Dr. Marcel Thielmann.
The Geodynamics 101 series serves to showcase the diversity of research topics and/or methods in the geodynamics community in an understandable manner. In this week’s Geodynamics 101 post, Marcel Thielmann, Senior Researcher at the University of Bayreuth, discusses the possible mechanisms behind the ductile deformation at great depths that causes deep earthquakes.
Earthquakes are one of the expressions of plate tectonics that everybody seems to be familiar with. When I started studying geophysics, people used to ask me what exactly I was studying. As soon as I mentioned earthquakes, I usually got a knowing nod and no further questions were asked (the same goes for volcanoes, but that’s a topic for another day).
Figure 1: Global hypocentre distribution of earthquakes with a magnitude Mw>5 in the ISC catalogue for the interval 1960-2013. The x-axis has been truncated for better visibility.
Most earthquakes occur at the boundaries of tectonic plates, where rock breaks due to the forces originating from the plates’ relative movement. In 1928, Kiyoo Wadati discovered earthquakes that occurred at depths larger than 60 km, which were previously thought to be impossible. Today, we know that these earthquakes are not that extraordinary: about one out of four earthquakes observed on Earth occurs at depths larger than 60 km. At this depth, the pressure inside the Earth reaches values of about 3 GPa and more. Laboratory experiments have shown that at this pressure, rocks do not deform by breaking, but rather by ductile creep, like putty. This kind of deformation should not produce any earthquakes. So, 90 years after their discovery, the question still remains: What causes deep earthquakes?
How do rocks fail at these high pressures?
Figure 2: Schematic view of the three proposed ductile failure mechanisms.
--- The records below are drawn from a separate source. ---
(** * OrionTV detail store: source aggregation, scoring and failover

    A shallow embedding of [src/stores/detailStore.ts] (the zustand store
    [useDetailStore] and its helper [calculateVideoScore]) together with the
    methods of the API client it calls ([API.searchVideo],
    [API.searchVideos], [API.getResources] and [API._fetch] of
    [services/api.ts]), followed by the API client in full (its requests,
    its URLs and its cookie) and the auth store that uses it
    ([src/stores/authStore.ts]).

    Modelling conventions.
    - A JavaScript [number] is an IEEE 754 double: [NaN], an infinity, or a
      finite value given by the rational it stands for.  Every arithmetic
      operation rounds its exact result to the nearest double, a tie going
      to the even one.  The negative zero is not told apart from zero.
    - A JavaScript string is the [string] of its UTF-8 bytes.
    - [Set<string>] is [gset string]; [Record<string, boolean>] is
      [gmap string bool]; arrays are lists.
    - An [async] function is a state transformer over a [Machine]: the store,
      the heap of [AbortController] objects, a clock counting suspension
      points, the log of network calls and the log of states written by
      [set].  Collaborators outside the store (server, resolution probe,
      favourites storage, settings) are the fields of [Environment]. *)

From Stdlib Require Import QArith Qround Qminmax Qpower Lqa Ascii String.
From stdpp Require Import gmap strings list pretty.

(** ** JavaScript numbers *)

(** A Number is an IEEE 754 double: [NaN], an infinity, or a finite value,
    given by the rational it stands for.  The negative zero is not told
    apart from zero; no operation of the store tells them apart. *)
Inductive number : Type :=
| NaN
| Infinity (negative : bool)
| Num (q : Q).

(** [2 ^ k] *)
Definition pow2 (k : Z) : Q := (2 ^ k)%Q.

(** The integer part of the binary logarithm of a positive rational. *)
Definition ilog2 (q : Q) : Z :=
  let k := (Z.log2 (Qnum q) - Z.log2 (Zpos (Qden q)))%Z in
  if Qle_bool (pow2 k) q then k else (k - 1)%Z.

(** The integer nearest to [x], a tie going to the even one. *)
Definition round_half_even (x : Q) : Z :=
  let f := Qfloor x in
  match (x - inject_Z f ?= 1 # 2)%Q with
  | Lt => f
  | Gt => (f + 1)%Z
  | Eq => if Z.even f then f else (f + 1)%Z
  end.

(** The double nearest to a positive rational [a]: [a] is rounded to a
    multiple of [2 ^ e], where [e] leaves 53 binary digits and is no less
    than -1074, a tie going to the even multiple; what reaches [2 ^ 1024]
    is infinite. *)
Definition round_pos (a : Q) : number :=
  let e := Z.max (ilog2 a - 52) (-1074) in
  let v := (inject_Z (round_half_even (a / pow2 e)) * pow2 e)%Q in
  if Qle_bool (pow2 1024) v then Infinity false else Num (Qred v).

Definition js_neg (a : number) : number :=
  match a with
  | NaN => NaN
  | Infinity s => Infinity (negb s)
  | Num q => Num (- q)
  end.

(** The Number value for a rational: the double nearest to it, which is
    what a numeric literal denotes and what every arithmetic operation
    makes of its exact result. *)
Definition to_number (q : Q) : number :=
  match (q ?= 0)%Q with
  | Eq => Num 0
  | Gt => round_pos q
  | Lt => js_neg (round_pos (- q))
  end.

Arguments to_number : simpl never.

(** [a + b] *)
Definition js_add (a b : number) : number :=
  match a, b with
  | NaN, _ | _, NaN => NaN
  | Infinity s, Infinity t => if Bool.eqb s t then Infinity s else NaN
  | Infinity s, Num _ | Num _, Infinity s => Infinity s
  | Num x, Num y => to_number (x + y)
  end.

(** [a - b] *)
Definition js_sub (a b : number) : number := js_add a (js_neg b).

(** The sign of a rational: is it negative? *)
Definition Qnegative (q : Q) : bool :=
  match (q ?= 0)%Q with
  | Lt => true
  | _ => false
  end.

(** [a * b] *)
Definition js_mul (a b : number) : number :=
  match a, b with
  | NaN, _ | _, NaN => NaN
  | Infinity s, Infinity t => Infinity (xorb s t)
  | Infinity s, Num y | Num y, Infinity s =>
      if Qeq_bool y 0 then NaN else Infinity (xorb s (Qnegative y))
  | Num x, Num y => to_number (x * y)
  end.

(** [a / b].  A zero divisor is the positive zero; the store divides by
    the constants 5120, 950 and 100 only. *)
Definition js_div (a b : number) : number :=
  match a, b with
  | NaN, _ | _, NaN => NaN
  | Infinity _, Infinity _ => NaN
  | Infinity s, Num y => Infinity (xorb s (Qnegative y))
  | Num _, Infinity _ => Num 0
  | Num x, Num y =>
      if Qeq_bool y 0 then
        match (x ?= 0)%Q with
        | Eq => NaN
        | Gt => Infinity false
        | Lt => Infinity true
        end
      else to_number (x / y)
  end.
As rocks get transported to larger depths, the minerals making them up can experience phase transformations. Due to these transformations, two things may happen: (1) Previously stored water in the minerals is released. This release may trigger earthquakes due to the released water acting against the pressure of the surrounding rock in a mechanism called dehydration embrittlement (Green and Houston, 1995; Frohlich, 2006). (2) The phase transition renders a fine-grained rock that is easier to deform. If enough of this weak material is produced, rock failure occurs in a process called transformational faulting (Green and Houston,1995; Ferrand et al.,2017). Besides these two mechanisms, a third one called thermal runaway has been thrown into the ring (Hobbs et al., 1986; Ogawa, 1987). This mechanism is a result of shear heating, which describes the generation of heat inside a deforming rock. If heat generation is faster than its transport, temperatures inside the rock will continue to increase and ultimately result in its destabilization, thus causing an earthquake.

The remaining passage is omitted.